Abuse is not the same as neglect. When adults face a situation that requires the use of skills they have not developed, such as caring for a child, child neglect often occurs. Most states define perpetrators of neglect as parents and other caregivers (such as relatives, babysitters, and adoptive parents) who have harmed a child in their care, but through carelessness or neglect, not intentionally causing harm. It is important to note that each state defines the term "caregiver" differently. The harm caused by people outside the "caregiver" figure (who may be known or strangers to the child) may not be considered child abuse or neglect but as a criminal matter.
Child Abuse and Neglect Perpetrators Statistics
In a report called "Child Maltreatment" prepared by the Children’s Bureau (Administration on Children, Youth and Families, Administration for Children and Families) of the U.S. Department of Health and Human Services in 2019 it is stated that:
For FFY 2019, fifty-two states reported 525,319 perpetrators.
The analyses of data show:
- More than four-fifths (83%) of perpetrators are between the ages of 18 and 44 years old.
- More than one-half (53%) of perpetrators are female and 46.1% of perpetrators are male.
- The three largest percentages of perpetrators include White (48.9%), African-American (21.1%), and Hispanic (19.7%) people.
- The majority (77.5%) of perpetrators are a parent to their victim.
Children learn from their parents. A children who has been raised in a home where violence is an acceptable response to frustration will tender, as an adult, to react violently. The skills necessary to control anger or frustration are never learned in an environment where violence prevails.
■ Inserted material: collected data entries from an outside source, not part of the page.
(* ===== verification/CursorStore.v ===== *)
(** * Reading a key from a store

    [FileStore.KeyCursor] from the files to the values: what a cursor hands out, read
    to its end, is the blocks of the key in all files overlaid in the order of
    the files, from the time that was asked for on. *)

From S2P Require Import Prelude Values Varint BoolCodec Simple8b TimeCodec IntCodec StringCodec BitReader FloatCodec ValueCodec Blocks BlockFacts TypedValues Bytes.
From S2P Require Import TSMWriter TSMIndex TSMDelete Tombstone TSMReader TSMFile TSMStore KeyIterator KeyMerge KeyTypes KeyFiles KeyCursor CursorFacts.

(** ** Overlays in another order *)

Lemma string_lt_asym a b : string_lt a b = true -> string_lt b a = false.
Proof. unfold string_lt. rewrite (String.compare_antisym b a). destruct (String.compare a b); cbn; congruence. Qed.

Lemma string_lt_irrefl a : string_lt a a = false.
Proof. destruct (string_lt a a) eqn:E; [|reflexivity]. rewrite (string_lt_asym a a E) in E. discriminate. Qed.

Lemma sorted_perm {A} (R : A -> A -> Prop) l l' : (forall a b, R a b -> R b a) -> l ≡ₚ l' -> StronglySorted R l -> StronglySorted R l'.
Proof.
  intros Hsym P. induction P as [|x l l' P IH|x y l|l1 l2 l3 P1 IH1 P2 IH2]; intros H; auto.
  - apply StronglySorted_inv in H as [H F]. constructor; [auto|]. rewrite <- P. exact F.
  - apply StronglySorted_inv in H as [H F]. apply StronglySorted_inv in H as [H F2]. apply Forall_cons in F as [F1 F]. constructor; [constructor; assumption|]. constructor; auto.
Qed.

Section Ranked.
Context {V A : Type} (U : V -> Z) (f : A -> list V) (rank : A -> string).

(** Elements with a time in common are in the order of their rank. *)
Definition clash (a b : A) : Prop := exists t, is_Some (to_map U (f a) !! t) /\ is_Some (to_map U (f b) !! t).
Definition ranked (l : list A) : Prop := StronglySorted (fun a b => clash a b -> string_lt (rank a) (rank b) = true) l.

Lemma ranked_lookup l t v : ranked l ->
  to_map U (concat (map f l)) !! t = Some v
  <-> exists a, a ∈ l /\ to_map U (f a) !! t = Some v /\ forall b, b ∈ l -> is_Some (to_map U (f b) !! t) -> b = a \/ string_lt (rank b) (rank a) = true.
Proof.
  intros H. induction H as [|a l H IH F]; cbn [map concat].
  { split; [discriminate|]. intros (a & Ha & _). apply elem_of_nil in Ha as []. }
  rewrite to_map_app, lookup_union_Some_raw, IH. clear IH. rewrite Forall_forall in F.
  assert (to_map U (concat (map f l)) !! t = None <-> forall b, b ∈ l -> to_map U (f b) !! t = None) as Hnone.
  { split.
    - intros E b Hb. apply eq_None_not_Some. intros Hs. apply to_map_dom in Hs as (u & Hu & Eu). enough (is_Some (to_map U (concat (map f l)) !! t)) as [y Hy] by congruence.
      apply to_map_dom. exists u. split; [|exact Eu]. apply list_elem_of_In, in_concat. exists (f b). rewrite <- !list_elem_of_In. split; [apply list_elem_of_In, in_map, list_elem_of_In, Hb|exact Hu].
    - intros E. apply eq_None_not_Some. intros Hs. apply to_map_dom in Hs as (u & Hu & Eu). apply list_elem_of_In, in_concat in Hu as (lf & Hl & Hu). apply in_map_iff in Hl as (b & <- & Hb).
      apply list_elem_of_In in Hb, Hu. enough (is_Some (to_map U (f b) !! t)) as [y Hy] by (rewrite (E b Hb) in Hy; discriminate). apply to_map_dom. eauto. }
  split.
  - intros [(x & Hx & Hv & Hm)|[Hn Hv]].
    + exists x. split; [right; exact Hx|]. split; [exact Hv|]. intros b Hb Hs. apply elem_of_cons in Hb as [-> | Hb]; [|auto]. right. apply (F x Hx). exists t. split; [exact Hs|eauto].
    + exists a. split; [left|]. split; [exact Hv|]. intros b Hb Hs. apply elem_of_cons in Hb as [-> | Hb]; [auto|]. rewrite Hnone in Hn. rewrite (Hn b Hb) in Hs. destruct Hs. discriminate.
  - intros (x & Hx & Hv & Hm). apply elem_of_cons in Hx as [-> | Hx]; [|left; exists x; split; [exact Hx|]; split; [exact Hv|]; intros b Hb; apply Hm; right; exact Hb].
    right. split; [|exact Hv]. apply Hnone. intros b Hb. apply eq_None_not_Some. intros Hs. pose proof (F b Hb ltac:(exists t; eauto)) as Hlt. cbn in Hlt.
    destruct (Hm b ltac:(right; exact Hb) Hs) as [-> | Hm']; [rewrite string_lt_irrefl in Hlt; discriminate|]. rewrite (string_lt_asym _ _ Hm') in Hlt. discriminate.
Qed.

Lemma ranked_perm l l' : l ≡ₚ l' -> ranked l -> ranked l' -> to_map U (concat (map f l)) = to_map U (concat (map f l')).
Proof.
  intros P H H'. apply map_eq. intros t. apply option_eq. intros v. rewrite !ranked_lookup by assumption. setoid_rewrite P. reflexivity.
Qed.
End Ranked.

(** ** Files and their blocks *)

(** What a reader promises the cursor: the references on it do not change what is
    read. *)
Class BlockReader (V : Type) := {
  br_time : V -> Z;
  br_ReadAt : TSMReader -> IndexEntry -> res werr (list V);
  br_refs n r e : br_ReadAt (set_refs n r) e = br_ReadAt r e }.

Section Readers.
Context `{S8 : Simple8b} `{SN : Snappy} `{BS : BitStream} (q : decoders).
Program Definition float_reader : BlockReader (tv Z) := {| br_time := unixnano; br_ReadAt := ReadFloatBlockAt q |}.
Next Obligation. reflexivity. Qed.
Program Definition integer_reader : BlockReader (tv Z) := {| br_time := unixnano; br_ReadAt := ReadIntegerBlockAt q |}.
Next Obligation. reflexivity. Qed.
Program Definition unsigned_reader : BlockReader (tv Z) := {| br_time := unixnano; br_ReadAt := ReadUnsignedBlockAt q |}.
Next Obligation. reflexivity. Qed.
Program Definition string_reader : BlockReader (tv (list Z)) := {| br_time := unixnano; br_ReadAt := ReadStringBlockAt q |}.
Next Obligation. reflexivity. Qed.
Program Definition boolean_reader : BlockReader (tv bool) := {| br_time := unixnano; br_ReadAt := ReadBooleanBlockAt q |}.
Next Obligation. reflexivity. Qed.
End Readers.

(** What [sort.Sort] promises: a permutation, sorted when [Less] is a strict weak
    order. *)
Definition weak_order {A} (less : A -> A -> bool) (l : list A) : Prop :=
  forall a b c, a ∈ l -> b ∈ l -> c ∈ l -> (less a b = true -> less b a = false) /\ (less a c = true -> less a b = true \/ less b c = true).
Record sorts {A} (sort : (A -> A -> bool) -> list A -> list A) : Prop := {
  so_perm less l : sort less l ≡ₚ l;
  so_sorted less l : weak_order less l -> StronglySorted (fun a b => less b a = false) (sort less l) }.

Section Store.
Context {V : Type} {BR : BlockReader V} `{BU : BytesUtil}.
Context (key : list Z) (asc : bool).

Abbreviation U := br_time.

(** A block of the key: its entry and its values. *)
Definition kblock : Type := IndexEntry * list V.

Definition block_holds (f : tsmFile) (b : kblock) : Prop :=
  br_ReadAt (tf_rd f) b.1 = Ok b.2 /\ b.2 <> [] /\ increasing U b.2 /\ Forall (fun v => is_i64 (U v)) b.2
  /\ MinTime b.1 = first_time U b.2 /\ MaxTime b.1 = last_time U b.2.

Definition deleted_of (f : tsmFile) : list TimeRange := ix_TombstoneRange (rd_index (tf_rd f)) key.

(** The blocks of the key in a file, one after the other, within the times of the
    file. *)
Record file_blocks (f : tsmFile) (bs : list kblock) : Prop := {
  fb_entries : ix_Entries (rd_index (tf_rd f)) key = Ok (map fst bs);
  fb_holds : Forall (block_holds f) bs;
  fb_sorted : StronglySorted (fun a b : kblock => MaxTime a.1 < MinTime b.1) bs;
  fb_span : Forall (fun b : kblock => ix_minTime (rd_index (tf_rd f)) <= MinTime b.1 /\ MaxTime b.1 <= ix_maxTime (rd_index (tf_rd f))) bs }.

(** Deletions leave the last value of a block (the first, going down) or take the
    whole block at once. *)
Definition ends_kept (f : tsmFile) (bs : list kblock) : Prop :=
  Forall (fun b : kblock => tombstoned (deleted_of f) b.1 = true \/ covered (deleted_of f) (if asc then last_time U b.2 else first_time U b.2) = false) bs.

Definition pieces_of (f : tsmFile) (bs : list kblock) : list (bpiece (V := V)) := map (fun b => (b.2, deleted_of f)) bs.

(** The values of the key in the files: later files override earlier ones. *)
Definition store_values (fs : list (tsmFile * list kblock)) : gmap Z V := overlay U (concat (map (fun x => pieces_of x.1 x.2) fs)).

(** ** The locations of the key *)

Context (h : fileHeap) (t : Z) (Ht : if asc then MinInt64 < t <= MaxInt64 else MinInt64 <= t < MaxInt64).

(** What is read before the first block. *)
Definition start : Z := if asc then t - 1 else - (t + 1).

Definition keep (f : tsmFile) (b : kblock) : bool :=
  let d := rd_index (tf_rd f) in
  negb (asc && (ix_maxTime d <? t)) && negb (negb asc && (ix_minTime d >? t))
  && (negb (tombstoned (deleted_of f) b.1) && negb (asc && (MaxTime b.1 <? t)) && negb (negb asc && (MinTime b.1 >? t))).

Definition loc_of (id : nat) (e : IndexEntry) : location := if asc then mkLoc id e MinInt64 (i64 (t - 1)) else mkLoc id e (i64 (t + 1)) MaxInt64.

Definition labelled (id : nat) (f : tsmFile) (bs : list kblock) : list (location * bpiece (V := V)) :=
  map (fun b => (loc_of id b.1, (b.2, deleted_of f))) (List.filter (keep f) bs).
Definition b_close (h : fileHeap) (b : batch A) : option (batch A * fileHeap) :=
  '(c, h) ← src_close h (b_src b); Some (mkBatch c (b_key b) (b_t b) (b_v b), h).

Definition ascending_batch_cursor : batch_cursor_of A := mkBatchCursor A newAscendingBatchCursor asc_batch_Next b_close.

(** ** Batches, descending *)

Definition desc_batch_peekTSM (c : sources A) : option (Z * A) := if tsm_pos c <? 0 then Some (tsdb_EOF, zero) else tsm_item c.
Definition desc_batch_nextCache (c : sources A) : sources A := if cache_pos c >=? 0 then set_cache_pos (cache_pos c - 1) c else c.
Definition desc_batch_nextTSM (h : fileHeap) (c : sources A) : option (sources A) :=
  let pos := tsm_pos c - 1 in
  if pos <? 0 then '(l, k) ← load_next h (tsm_keyCursor c); Some (set_tsm l (zlen l - 1) (Some k) c)
  else Some (set_tsm (tsm_values c) pos (tsm_keyCursor c) c).

Fixpoint desc_batch_loop (h : fileHeap) (n pos : nat) (b : batch A) : option (nat * batch A) :=
  match n with
  | O => Some (pos, b)
  | S n' =>
      let c := b_src b in
      '(tkey, tvalue) ← desc_batch_peekTSM c;
      if cache_pos c >=? 0 then
        '(ckey, cvalue) ← cache_item c;
        '(k, v, c) ← (if ckey =? tkey then c ← desc_batch_nextTSM h (desc_batch_nextCache c); Some (ckey, cvalue, c)
                      else if (ckey >? tkey) || (tkey =? tsdb_EOF) then Some (ckey, cvalue, desc_batch_nextCache c)
                      else c ← desc_batch_nextTSM h c; Some (tkey, tvalue, c));
        b ← b_store pos k v c b; desc_batch_loop h n' (S pos) b
      else if tkey =? tsdb_EOF then Some (pos, b)
      else c ← desc_batch_nextTSM h c; b ← b_store pos tkey tvalue c b; desc_batch_loop h n' (S pos) b
  end.

Definition desc_batch_Next (h : fileHeap) (b : batch A) : option (nat * batch A) := desc_batch_loop h (length (b_t b)) 0 b.

Definition newDescendingBatchCursor (h : fileHeap) (key : list Z) (seek : Z) (cacheValues : list Value) (k : KeyCursor) : option (batch A) :=
  cpos ← (if 0 <? zlen cacheValues then
            let c := mkSrc cacheValues (search_time (Value_UnixNano tsdb_EOF) cacheValues seek) ([] : list (tv A)) 0 (Some k) in
            if cache_pos c =? zlen cacheValues then Some (cache_pos c - 1)
            else '(t, _) ← cache_item c; Some (if negb (t =? seek) then cache_pos c - 1 else cache_pos c)
          else Some (-1));
  '(l, k) ← load h k;
  let c := mkSrc cacheValues cpos l (search_time unixnano l seek) (Some k) in
  tpos ← (if 0 <? zlen l then
            if tsm_pos c =? zlen l then Some (tsm_pos c - 1)
            else '(t, _) ← desc_batch_peekTSM c; Some (if negb (t =? seek) then tsm_pos c - 1 else tsm_pos c)
          else Some (-1));
  Some (buffers key (set_tsm l tpos (Some k) c)).

Definition descending_batch_cursor : batch_cursor_of A := mkBatchCursor A newDescendingBatchCursor desc_batch_Next b_close.

Definition typed_batch_cursor (ascending : bool) : batch_cursor_of A := if ascending then ascending_batch_cursor else descending_batch_cursor.

(** ** Batches up to a time *)

(** The loop that leaves out the end of a batch, from [k[:n]]. *)
Fixpoint strip (out : Z -> bool) (k : list Z) (n : nat) : nat :=
  match n with
  | O => O
  | S i => match k !! i with Some t => if out t then strip out k i else S i | None => S i end
  end.

(** The struct embeds a batch cursor; [Next] cuts what it answers. *)
Definition asc_range_Next (t : Z) (cur : batch_cursor_of A) (h : fileHeap) (b : batch A) : option (nat * batch A) :=
  '(n, b) ← bc_Next cur h b; Some (strip (fun k => k >? t) (b_t b) n, b).
Definition desc_range_Next (t : Z) (cur : batch_cursor_of A) (h : fileHeap) (b : batch A) : option (nat * batch A) :=
  '(n, b) ← bc_Next cur h b; Some (strip (fun k => k <? t) (b_t b) n, b).

Definition range_batch_cursor (time : Z) (asc : bool) (cur : batch_cursor_of A) : batch_cursor_of A :=
  mkBatchCursor A (bc_new cur) (if asc then asc_range_Next time cur else desc_range_Next time cur) (bc_Close cur).
End Template.

(** ** The five instances *)

Section Instances.
Context `{S8 : Simple8b} `{SN : Snappy} `{BS : BitStream} (q : decoders) (tsdb_EOF : Z) (DefaultMaxPointsPerBlock : nat).

Definition floatAscendingCursor : cursor_of Z := ascending_cursor 0 as_float tsdb_EOF (ReadFloatBlock q).
Definition floatDescendingCursor : cursor_of Z := descending_cursor 0 as_float tsdb_EOF (ReadFloatBlock q).
Definition newFloatCursor (ascending : bool) : cursor_of Z := if ascending then floatAscendingCursor else floatDescendingCursor.
Definition floatAscendingBatchCursor : batch_cursor_of Z := ascending_batch_cursor 0 as_float tsdb_EOF (ReadFloatBlock q) DefaultMaxPointsPerBlock.
Definition floatDescendingBatchCursor : batch_cursor_of Z := descending_batch_cursor 0 as_float tsdb_EOF (ReadFloatBlock q) DefaultMaxPointsPerBlock.
Definition newFloatBatchCursor (ascending : bool) : batch_cursor_of Z := if ascending then floatAscendingBatchCursor else floatDescendingBatchCursor.
Definition newFloatRangeBatchCursor (time : Z) (asc : bool) (cur : batch_cursor_of Z) : batch_cursor_of Z := range_batch_cursor time asc cur.

Definition integerAscendingCursor : cursor_of Z := ascending_cursor 0 as_integer tsdb_EOF (ReadIntegerBlock q).
Definition integerDescendingCursor : cursor_of Z := descending_cursor 0 as_integer tsdb_EOF (ReadIntegerBlock q).
Definition newIntegerCursor (ascending : bool) : cursor_of Z := if ascending then integerAscendingCursor else integerDescendingCursor.
Definition integerAscendingBatchCursor : batch_cursor_of Z := ascending_batch_cursor 0 as_integer tsdb_EOF (ReadIntegerBlock q) DefaultMaxPointsPerBlock.
Definition integerDescendingBatchCursor : batch_cursor_of Z := descending_batch_cursor 0 as_integer tsdb_EOF (ReadIntegerBlock q) DefaultMaxPointsPerBlock.
Definition newIntegerBatchCursor (ascending : bool) : batch_cursor_of Z := if ascending then integerAscendingBatchCursor else integerDescendingBatchCursor.
Definition newIntegerRangeBatchCursor (time : Z) (asc : bool) (cur : batch_cursor_of Z) : batch_cursor_of Z := range_batch_cursor time asc cur.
Similarly, a father who lacks self-esteem or maturity cannot instill these characteristics in his son. Without positive external influences, the infant is likely to become an adult who perceives himself and life in the same way as his parents. This is the cycle of child abuse and neglect: adults ask to repeat the actions and activities they learned in their childhood.
However, we must remember that child abuse and neglect is a multi-causal problem created through a combination of many ingredients, each unique and as complex as the people involved. An indicator of child abuse and/or neglect is only one clue to a child's possible need. As with any track, it is a small piece that should fit into a much larger picture.
Adults who abuse or neglect children usually will share several of the following general characteristics:
- Isolation: In general, perpetrators are physically and emotionally isolated from family, friends, neighbors, and social groups. They are also likely to discourage social contact and rarely participate in school or community activities.
- Low self-esteem: Many of these adults perceive themselves as bad, worthless, or unlovable. Children of parents with low self-esteem are often viewed as deserving of abuse or neglect because these parents view their children as a reflection of themselves and abuse and neglect as expected behavior.
- Lack of knowledge about parenting: Many times, abuse or neglect is due to the fact that the adult does not understand the developmental needs of the infant or has the necessary tools to properly care for the growth of their child.
- Immaturity: Impulsive behavior, using the infant to satisfy one's own emotional or physical needs, the constant desire for change are just some of the characteristic features of immaturity, which hinder the correct upbringing of a child.